* _DIRECTIONS_: Give back an exact copy of the lines below, from the first through the line with "split; cbn; try done; try lia."; please stop there.

* _RECORDS_:

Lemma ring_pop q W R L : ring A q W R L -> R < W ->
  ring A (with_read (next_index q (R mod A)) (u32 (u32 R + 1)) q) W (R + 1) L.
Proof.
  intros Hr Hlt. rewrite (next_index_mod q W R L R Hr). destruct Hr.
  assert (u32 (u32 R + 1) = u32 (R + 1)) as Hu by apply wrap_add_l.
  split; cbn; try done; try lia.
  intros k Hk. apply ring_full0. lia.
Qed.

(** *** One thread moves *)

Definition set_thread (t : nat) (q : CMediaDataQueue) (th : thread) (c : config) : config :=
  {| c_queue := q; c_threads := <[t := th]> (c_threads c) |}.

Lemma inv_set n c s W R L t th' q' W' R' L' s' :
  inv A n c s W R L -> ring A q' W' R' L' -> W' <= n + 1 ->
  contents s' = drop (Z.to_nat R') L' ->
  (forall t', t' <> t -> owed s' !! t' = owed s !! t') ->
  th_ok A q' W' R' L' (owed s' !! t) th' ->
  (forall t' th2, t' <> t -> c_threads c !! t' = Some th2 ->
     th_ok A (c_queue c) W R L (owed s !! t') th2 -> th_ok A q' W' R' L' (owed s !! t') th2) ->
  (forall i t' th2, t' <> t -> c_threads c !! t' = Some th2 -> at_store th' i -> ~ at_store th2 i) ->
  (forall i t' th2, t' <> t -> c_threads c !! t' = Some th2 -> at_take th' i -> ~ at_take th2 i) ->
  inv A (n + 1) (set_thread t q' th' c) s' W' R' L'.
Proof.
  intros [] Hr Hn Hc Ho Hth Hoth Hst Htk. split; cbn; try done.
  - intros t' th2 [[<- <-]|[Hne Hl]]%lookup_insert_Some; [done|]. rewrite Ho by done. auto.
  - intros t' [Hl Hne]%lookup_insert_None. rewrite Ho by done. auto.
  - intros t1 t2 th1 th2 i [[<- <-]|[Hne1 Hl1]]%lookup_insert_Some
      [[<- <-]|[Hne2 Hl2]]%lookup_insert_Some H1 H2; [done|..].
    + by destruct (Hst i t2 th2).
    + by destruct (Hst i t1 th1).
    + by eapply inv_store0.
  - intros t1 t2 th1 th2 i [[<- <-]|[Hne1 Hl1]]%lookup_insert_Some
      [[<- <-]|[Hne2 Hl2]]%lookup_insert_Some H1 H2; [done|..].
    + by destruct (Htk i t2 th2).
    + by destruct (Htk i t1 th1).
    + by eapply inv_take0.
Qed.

* _SOLUTION TO THE EXERCISE_:
Lemma ring_pop q W R L : ring A q W R L -> R < W ->
  ring A (with_read (next_index q (R mod A)) (u32 (u32 R + 1)) q) W (R + 1) L.
Proof.
  intros Hr Hlt. rewrite (next_index_mod q W R L R Hr). destruct Hr.
  assert (u32 (u32 R + 1) = u32 (R + 1)) as Hu by apply wrap_add_l.
  split; cbn; try done; try lia.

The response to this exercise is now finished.